■ Problem details ■
Your task is to copy each line of the records that includes the string "ODict".

■ Task material ■
(** * isatools.model.v1: the ISA object model, its graph builder and its
      batch generators, embedded over an explicit Python object store.

    Objects live in a store indexed by their identity; attribute access goes
    through the class's properties first and the instance dictionary
    second, as in Python.  Functions that read or write objects are
    computations in a state-and-exception monad over the store. *)

From stdpp Require Import gmap strings list pretty.

Open Scope string_scope.
Open Scope list_scope.
Open Scope nat_scope.

(** ** Values and objects *)

Abbreviation addr := nat.

(** Python values: [None], integers, floats (the finite binary float
    [m * 2^e]), text, and references to objects of the store. *)
Inductive val :=
| VNone
| VInt (z : Z)
| VFloat (m e : Z)
| VStr (s : string)
| VRef (a : addr).

#[global] Instance val_eq_dec : EqDecision val.
Proof. solve_decision. Defined.

(** The classes of the module. *)
Inductive cls :=
| Comment | Commentable | Investigation | OntologySource | OntologyAnnotation
| Publication | Person | Study | StudyFactor | Assay | Protocol
| ProtocolParameter | ProtocolComponent | Source | Characteristic | Sample
| Material | Extract | LabeledExtract | FactorValue | Process | DataFile
| ParameterValue.

#[global] Instance cls_eq_dec : EqDecision cls.
Proof. solve_decision. Defined.

(** An instance dictionary, in insertion order. *)
Abbreviation attrs := (list (string * val)).

Inductive obj :=
| OList (vs : list val)
| ODict (kvs : list (val * val))
| OInst (c : cls) (d : attrs).

(** The store: the object with identity [a] is the [a]-th entry. *)
Abbreviation heap := (list obj).

Fixpoint attr_get (k : string) (d : attrs) : option val :=
  match d with
  | [] => None
  | (k', v) :: d' => if decide (k = k') then Some v else attr_get k d'
  end.

Fixpoint attr_set (k : string) (v : val) (d : attrs) : attrs :=
  match d with
  | [] => [(k, v)]
  | (k', v') :: d' =>
      if decide (k = k') then (k, v) :: d' else (k', v') :: attr_set k v d'
  end.

(** ** Classes *)

(** The direct base class; [None] stands for [object]. *)
Definition base (c : cls) : option cls :=
  match c with
  | Comment | Commentable | ParameterValue => None
  | Extract => Some Material
  | LabeledExtract => Some Extract
  | _ => Some Commentable
  end.

Fixpoint mro_from (depth : nat) (c : cls) : list cls :=
  c :: match depth, base c with
       | S k, Some b => mro_from k b
       | _, _ => []
       end.

(** Method resolution order; the deepest chain of the module is
    LabeledExtract, Extract, Material, Commentable. *)
Definition mro (c : cls) : list cls := mro_from 3 c.

Definition issubclass (c c' : cls) : bool := bool_decide (c' ∈ mro c).

Definition isinstance (h : heap) (v : val) (cs : list cls) : bool :=
  match v with
  | VRef a =>
      match h !! a with
      | Some (OInst c _) => existsb (issubclass c) cs
      | _ => false
      end
  | _ => false
  end.

Definition is_list (h : heap) (v : val) : bool :=
  match v with
  | VRef a => match h !! a with Some (OList _) => true | _ => false end
  | _ => false
  end.

(** ** The monad of store computations *)

Inductive exn := AttributeError | TypeError | ValidationFailure.

(** Besides Python exceptions a run of the model can stop because the fuel
    of [deepcopy] ran out or because a reference points outside the store;
    neither happens in a well-formed store with enough fuel. *)
Inductive err := PyExc (e : exn) | OutOfFuel | Dangling.

Inductive outcome (A : Type) :=
| Ok (a : A)
| Err (e : err).
Arguments Ok {A} a.
Arguments Err {A} e.

Definition M (A : Type) : Type := heap → outcome A * heap.

Definition ret {A} (a : A) : M A := λ h, (Ok a, h).

Definition bind {A B} (m : M A) (k : A → M B) : M B :=
  λ h, match m h with
       | (Ok a, h') => k a h'
       | (Err e, h') => (Err e, h')
       end.

Definition raise {A} (e : exn) : M A := λ h, (Err (PyExc e), h).

Notation "x <- m ;; k" := (bind m (λ x, k))
  (at level 20, m at level 99, k at level 200, only parsing).
Notation "m ;; k" := (bind m (λ _, k))
  (at level 100, k at level 200, only parsing, right associativity).

Definition get_obj (a : addr) : M obj :=
  λ h, match h !! a with
       | Some o => (Ok o, h)
       | None => (Err Dangling, h)
       end.

Definition put_obj (a : addr) (o : obj) : M unit :=
  λ h, (Ok tt, <[a := o]> h).

Definition alloc (o : obj) : M addr :=
  λ h, (Ok (length h), h ++ [o]).

(** [for x in xs: body(x)], stopping at the first exception. *)
Fixpoint for_each {A} (xs : list A) (body : A → M unit) : M unit :=
  match xs with
  | [] => ret tt
  | x :: xs' => body x ;; for_each xs' body
  end.

(** ** Truth value, text *)

(** [bool(v)]: the classes of the module define neither [__bool__] nor
    [__len__], so their instances are true. *)
Definition truthy (v : val) : M bool :=
  match v with
  | VNone => ret false
  | VInt z => ret (negb (Z.eqb z 0))
  | VFloat m _ => ret (negb (Z.eqb m 0))
  | VStr s => ret (negb (String.eqb s EmptyString))
  | VRef a =>
      o <- get_obj a ;;
      match o with
      | OList vs => ret (negb (bool_decide (vs = [])))
      | ODict kvs => ret (negb (bool_decide (length kvs = 0)))
      | OInst _ _ => ret true
      end
  end.

(** [str(x)] for an integer. *)
Definition str (z : Z) : string := pretty z.

Fixpoint texts (vs : list val) : option (list string) :=
  match vs with
  | [] => Some []
  | VStr s :: vs' => cons s <$> texts vs'
  | _ :: _ => None
  end.

(** [sep.join(vs)]: every item must be text. *)
Definition join (sep : string) (vs : list val) : M val :=
  match texts vs with
  | Some ss => ret (VStr (String.concat sep ss))
  | None => raise TypeError
  end.

(** ** Validated properties *)

Inductive pytype :=
| T_text | T_int | T_float | T_None | T_list | T_class (c : cls).

Definition has_type (h : heap) (v : val) (t : pytype) : bool :=
  match t, v with
  | T_text, VStr _ => true
  | T_int, VInt _ => true
  | T_float, VFloat _ _ => true
  | T_None, VNone => true
  | T_list, _ => is_list h v
  | T_class c, _ => isinstance h v [c]
  | _, _ => false
  end.

(** Modelled from the spec: the decorator [accepts] of [isatools.model.utils],
    which is not among the sources.  A setter it guards fails with a
    validation failure when the assigned value's type is outside the declared
    set, or when the value is empty text and [allow_empty] is false;
    otherwise the setter's body runs. *)
Definition accepts (types : list pytype) (allow_empty : bool) (v : val) : M unit :=
  λ h, if existsb (has_type h v) types
       then if negb allow_empty && bool_decide (v = VStr EmptyString)
            then (Err (PyExc ValidationFailure), h)
            else (Ok tt, h)
       else (Err (PyExc ValidationFailure), h).

(** [self.__dict__[k]], an [AttributeError] when the key is absent. *)
Definition load (a : addr) (k : string) : M val :=
  o <- get_obj a ;;
  match o with
  | OInst _ d =>
      match attr_get k d with
      | Some v => ret v
      | None => raise AttributeError
      end
  | _ => raise AttributeError
  end.

(** [self.__dict__[k] = v] *)
Definition store (a : addr) (k : string) (v : val) : M unit :=
  o <- get_obj a ;;
  match o with
  | OInst c d => put_obj a (OInst c (attr_set k v d))
  | _ => raise AttributeError
  end.

Record property := { fget : addr → M val; fset : addr → val → M unit }.

(** [Comment]: [name] is required text, [value] reads back as [None] when the
    stored value is false. *)
Definition Comment_name : property :=
  {| fget := λ self, load self "_Comment__name";
     fset := λ self name,
       accepts [T_text; T_None] false name ;;
       store self "_Comment__name" name |}.

Definition Comment_value : property :=
  {| fget := λ self,
       v <- load self "_Comment__value" ;;
       b <- truthy v ;;
       if negb b then ret VNone else load self "_Comment__value";
     fset := λ self value,
       accepts [T_text; T_int; T_float; T_None] true value ;;
       store self "_Comment__value" value |}.

Definition Commentable_comments : property :=
  {| fget := λ self, load self "_Commentable__comments";
     fset := λ self comments,
       accepts [T_list; T_None] true comments ;;
       store self "_Commentable__comments" comments |}.

Definition OntologySource_name : property :=
  {| fget := λ self, load self "_OntologySource__name";
     fset := λ self name,
       accepts [T_text; T_None] false name ;;
       store self "_OntologySource__name" name |}.

Definition OntologySource_file : property :=
  {| fget := λ self,
       v <- load self "_OntologySource__file" ;;
       b <- truthy v ;;
       if negb b then ret VNone else load self "_OntologySource__file";
     fset := λ self file,
       accepts [T_text; T_None] true file ;;
       store self "_OntologySource__file" file |}.

Definition OntologySource_version : property :=
  {| fget := λ self,
       v <- load self "_OntologySource__version" ;;
       b <- truthy v ;;
       if negb b then ret VNone else load self "_OntologySource__version";
     fset := λ self version,
       accepts [T_text; T_None] true version ;;
       store self "_OntologySource__version" version |}.

Definition OntologySource_description : property :=
  {| fget := λ self,
       v <- load self "_OntologySource__description" ;;
       b <- truthy v ;;
       if negb b then ret VNone else load self "_OntologySource__description";
     fset := λ self description,
       accepts [T_text; T_None] true description ;;
       store self "_OntologySource__description" description |}.

Definition OntologyAnnotation_term : property :=
  {| fget := λ self,
       v <- load self "_OntologyAnnotation__term" ;;
       b <- truthy v ;;
       if negb b then ret VNone else load self "_OntologyAnnotation__term";
     fset := λ self term,
       accepts [T_text; T_None] true term ;;
       store self "_OntologyAnnotation__term" term |}.

Definition OntologyAnnotation_term_source : property :=
  {| fget := λ self, load self "_OntologyAnnotation__term_source";
     fset := λ self term_source,
       accepts [T_class OntologySource; T_None] true term_source ;;
       store self "_OntologyAnnotation__term_source" term_source |}.

(** The getter tests the stored term, not the stored accession. *)
Definition OntologyAnnotation_term_accession : property :=
  {| fget := λ self,
       v <- load self "_OntologyAnnotation__term" ;;
       b <- truthy v ;;
       if negb b then ret VNone
       else load self "_OntologyAnnotation__term_accession";
     fset := λ self term_accession,
       accepts [T_text; T_None] true term_accession ;;
       store self "_OntologyAnnotation__term_accession" term_accession |}.

(** The properties a class body binds.  [Publication] binds none: its
    property definitions sit inside [__init__], where they are local names. *)
Definition properties (c : cls) : list (string * property) :=
  match c with
  | Comment => [("name", Comment_name); ("value", Comment_value)]
  | Commentable => [("comments", Commentable_comments)]
  | OntologySource =>
      [("name", OntologySource_name); ("file", OntologySource_file);
       ("version", OntologySource_version);
       ("description", OntologySource_description)]
  | OntologyAnnotation =>
      [("term", OntologyAnnotation_term);
       ("term_source", OntologyAnnotation_term_source);
       ("term_accession", OntologyAnnotation_term_accession)]
  | _ => []
  end.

■ Completed task ■
| ODict (kvs : list (val * val))
      | ODict kvs => ret (negb (bool_decide (length kvs = 0)))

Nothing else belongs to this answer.